> **Assigned task**
Starting at the first line of the data below, repeat each line word for word up to and including the line with "which have the".

> **Given information**
-- -- --

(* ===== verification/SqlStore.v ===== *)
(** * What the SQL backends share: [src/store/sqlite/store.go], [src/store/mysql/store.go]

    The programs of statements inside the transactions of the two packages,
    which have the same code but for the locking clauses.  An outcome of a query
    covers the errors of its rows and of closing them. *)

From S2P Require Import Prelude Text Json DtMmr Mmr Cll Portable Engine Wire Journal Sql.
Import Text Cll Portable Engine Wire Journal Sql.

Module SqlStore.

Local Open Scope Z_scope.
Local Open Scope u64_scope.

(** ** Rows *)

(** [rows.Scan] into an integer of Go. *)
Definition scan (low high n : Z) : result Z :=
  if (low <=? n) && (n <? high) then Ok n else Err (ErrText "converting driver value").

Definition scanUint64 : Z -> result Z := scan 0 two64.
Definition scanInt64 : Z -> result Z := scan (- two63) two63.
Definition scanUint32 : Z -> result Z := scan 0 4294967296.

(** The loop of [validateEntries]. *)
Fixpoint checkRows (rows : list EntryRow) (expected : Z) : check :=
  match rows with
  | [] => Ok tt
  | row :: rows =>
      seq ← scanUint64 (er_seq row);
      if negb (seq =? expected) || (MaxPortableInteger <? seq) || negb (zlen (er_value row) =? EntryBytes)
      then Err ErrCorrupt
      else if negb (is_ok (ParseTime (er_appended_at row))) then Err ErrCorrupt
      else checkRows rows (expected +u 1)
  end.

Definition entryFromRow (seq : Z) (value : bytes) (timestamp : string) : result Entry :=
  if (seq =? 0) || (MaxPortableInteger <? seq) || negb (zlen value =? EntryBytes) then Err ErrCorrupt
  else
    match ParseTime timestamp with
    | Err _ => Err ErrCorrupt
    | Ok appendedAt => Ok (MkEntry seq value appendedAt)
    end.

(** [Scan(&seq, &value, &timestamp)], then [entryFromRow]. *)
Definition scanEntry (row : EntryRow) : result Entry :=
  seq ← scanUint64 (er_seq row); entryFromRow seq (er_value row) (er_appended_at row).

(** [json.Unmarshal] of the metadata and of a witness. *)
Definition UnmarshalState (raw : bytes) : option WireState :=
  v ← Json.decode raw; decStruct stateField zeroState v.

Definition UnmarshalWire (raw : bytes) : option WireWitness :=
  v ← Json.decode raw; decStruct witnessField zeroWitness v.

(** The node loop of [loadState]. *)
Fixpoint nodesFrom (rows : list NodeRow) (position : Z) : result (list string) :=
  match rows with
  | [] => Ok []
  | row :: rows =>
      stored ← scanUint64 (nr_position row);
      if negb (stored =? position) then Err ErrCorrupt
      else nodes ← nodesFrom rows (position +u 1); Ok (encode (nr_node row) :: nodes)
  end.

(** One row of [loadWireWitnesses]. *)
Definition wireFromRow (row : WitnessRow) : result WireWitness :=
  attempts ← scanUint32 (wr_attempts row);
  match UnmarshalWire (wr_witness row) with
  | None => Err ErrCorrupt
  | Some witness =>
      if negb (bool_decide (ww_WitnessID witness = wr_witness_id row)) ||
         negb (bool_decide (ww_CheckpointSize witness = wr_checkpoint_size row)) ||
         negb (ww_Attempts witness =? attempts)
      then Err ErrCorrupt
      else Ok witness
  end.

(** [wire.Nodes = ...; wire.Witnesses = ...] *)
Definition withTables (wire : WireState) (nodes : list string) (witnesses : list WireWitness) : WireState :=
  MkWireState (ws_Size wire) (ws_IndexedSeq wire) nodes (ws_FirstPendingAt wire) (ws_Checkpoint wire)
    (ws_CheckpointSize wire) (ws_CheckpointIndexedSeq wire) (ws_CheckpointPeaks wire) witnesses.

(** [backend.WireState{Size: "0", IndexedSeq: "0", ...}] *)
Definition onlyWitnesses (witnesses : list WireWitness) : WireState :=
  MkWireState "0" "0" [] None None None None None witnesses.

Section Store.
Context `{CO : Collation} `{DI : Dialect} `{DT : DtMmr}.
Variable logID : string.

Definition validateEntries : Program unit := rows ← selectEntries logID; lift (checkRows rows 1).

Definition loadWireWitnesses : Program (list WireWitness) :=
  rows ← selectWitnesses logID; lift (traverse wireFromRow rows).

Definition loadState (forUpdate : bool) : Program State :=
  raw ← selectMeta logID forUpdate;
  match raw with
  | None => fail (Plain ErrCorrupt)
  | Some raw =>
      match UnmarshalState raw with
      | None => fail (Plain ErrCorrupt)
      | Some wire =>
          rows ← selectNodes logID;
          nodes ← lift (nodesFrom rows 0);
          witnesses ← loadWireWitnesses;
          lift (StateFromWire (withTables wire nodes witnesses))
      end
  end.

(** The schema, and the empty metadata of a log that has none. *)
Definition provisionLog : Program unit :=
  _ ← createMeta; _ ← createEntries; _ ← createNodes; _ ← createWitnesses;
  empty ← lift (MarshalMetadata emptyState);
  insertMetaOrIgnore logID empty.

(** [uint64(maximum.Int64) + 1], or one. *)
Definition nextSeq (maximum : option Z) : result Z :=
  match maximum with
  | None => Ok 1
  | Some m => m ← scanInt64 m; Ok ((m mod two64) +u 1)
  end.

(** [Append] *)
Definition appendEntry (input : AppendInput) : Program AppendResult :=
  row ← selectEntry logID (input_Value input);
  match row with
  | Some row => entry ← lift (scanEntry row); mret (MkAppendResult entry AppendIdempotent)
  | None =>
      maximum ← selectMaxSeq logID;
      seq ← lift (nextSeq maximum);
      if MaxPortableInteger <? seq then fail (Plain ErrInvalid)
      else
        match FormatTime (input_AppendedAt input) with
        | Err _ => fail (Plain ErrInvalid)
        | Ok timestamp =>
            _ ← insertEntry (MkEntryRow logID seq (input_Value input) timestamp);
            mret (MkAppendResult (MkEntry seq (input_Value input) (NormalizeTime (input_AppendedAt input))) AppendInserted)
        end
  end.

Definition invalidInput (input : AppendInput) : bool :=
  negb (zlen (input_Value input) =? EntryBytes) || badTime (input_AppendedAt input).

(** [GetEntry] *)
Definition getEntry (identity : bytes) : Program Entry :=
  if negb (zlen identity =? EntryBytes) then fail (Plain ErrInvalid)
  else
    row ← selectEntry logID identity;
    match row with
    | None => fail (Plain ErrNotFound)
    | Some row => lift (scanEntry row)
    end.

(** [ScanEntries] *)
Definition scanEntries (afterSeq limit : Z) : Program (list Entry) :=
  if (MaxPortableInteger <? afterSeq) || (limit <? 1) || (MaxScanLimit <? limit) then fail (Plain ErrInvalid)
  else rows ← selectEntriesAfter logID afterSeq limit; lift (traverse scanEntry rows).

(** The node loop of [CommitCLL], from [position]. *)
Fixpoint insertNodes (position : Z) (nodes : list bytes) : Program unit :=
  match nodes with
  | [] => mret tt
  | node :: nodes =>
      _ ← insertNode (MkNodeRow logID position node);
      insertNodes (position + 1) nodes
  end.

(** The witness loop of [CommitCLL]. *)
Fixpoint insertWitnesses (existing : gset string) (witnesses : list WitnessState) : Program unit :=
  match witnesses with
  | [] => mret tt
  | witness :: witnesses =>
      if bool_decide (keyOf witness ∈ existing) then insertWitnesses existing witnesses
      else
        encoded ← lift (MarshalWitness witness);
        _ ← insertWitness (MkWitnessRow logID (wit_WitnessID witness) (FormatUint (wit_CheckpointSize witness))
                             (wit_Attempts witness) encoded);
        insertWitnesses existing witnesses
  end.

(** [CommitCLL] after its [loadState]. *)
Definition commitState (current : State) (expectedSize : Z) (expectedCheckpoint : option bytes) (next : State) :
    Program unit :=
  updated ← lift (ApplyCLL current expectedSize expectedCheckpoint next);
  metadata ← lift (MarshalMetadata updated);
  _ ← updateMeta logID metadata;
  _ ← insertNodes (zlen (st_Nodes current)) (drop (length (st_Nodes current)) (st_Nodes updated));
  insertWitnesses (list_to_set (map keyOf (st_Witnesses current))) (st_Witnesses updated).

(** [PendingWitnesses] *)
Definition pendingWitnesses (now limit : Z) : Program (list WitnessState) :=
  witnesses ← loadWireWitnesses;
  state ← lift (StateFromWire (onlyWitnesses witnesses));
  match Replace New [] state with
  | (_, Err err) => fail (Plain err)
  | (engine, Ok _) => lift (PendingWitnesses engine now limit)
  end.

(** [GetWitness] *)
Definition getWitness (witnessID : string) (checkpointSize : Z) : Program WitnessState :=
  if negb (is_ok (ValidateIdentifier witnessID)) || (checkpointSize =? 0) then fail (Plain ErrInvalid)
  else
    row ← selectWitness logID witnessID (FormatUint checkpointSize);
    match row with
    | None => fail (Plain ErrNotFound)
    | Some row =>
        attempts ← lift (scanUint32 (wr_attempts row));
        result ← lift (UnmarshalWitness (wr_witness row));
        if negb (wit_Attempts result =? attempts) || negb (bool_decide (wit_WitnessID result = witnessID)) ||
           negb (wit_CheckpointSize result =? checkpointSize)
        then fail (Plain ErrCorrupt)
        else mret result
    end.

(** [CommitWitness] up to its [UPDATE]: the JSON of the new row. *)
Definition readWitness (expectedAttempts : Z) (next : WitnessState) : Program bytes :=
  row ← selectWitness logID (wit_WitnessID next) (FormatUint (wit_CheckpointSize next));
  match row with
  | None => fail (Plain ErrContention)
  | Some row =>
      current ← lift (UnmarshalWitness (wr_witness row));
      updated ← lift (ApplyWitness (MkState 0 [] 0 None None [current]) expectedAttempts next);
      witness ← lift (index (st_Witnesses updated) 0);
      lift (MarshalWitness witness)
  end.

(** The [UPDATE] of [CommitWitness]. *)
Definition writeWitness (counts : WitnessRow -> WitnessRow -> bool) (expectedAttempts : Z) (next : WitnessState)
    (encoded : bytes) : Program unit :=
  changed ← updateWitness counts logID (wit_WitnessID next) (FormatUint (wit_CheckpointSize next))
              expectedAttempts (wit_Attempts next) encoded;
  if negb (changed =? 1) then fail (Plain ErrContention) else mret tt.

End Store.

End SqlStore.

-- -- --

> **Written response**
(* ===== verification/SqlStore.v ===== *)
(** * What the SQL backends share: [src/store/sqlite/store.go], [src/store/mysql/store.go]

    The programs of statements inside the transactions of the two packages,
    which have the same code but for the locking clauses.  An outcome of a query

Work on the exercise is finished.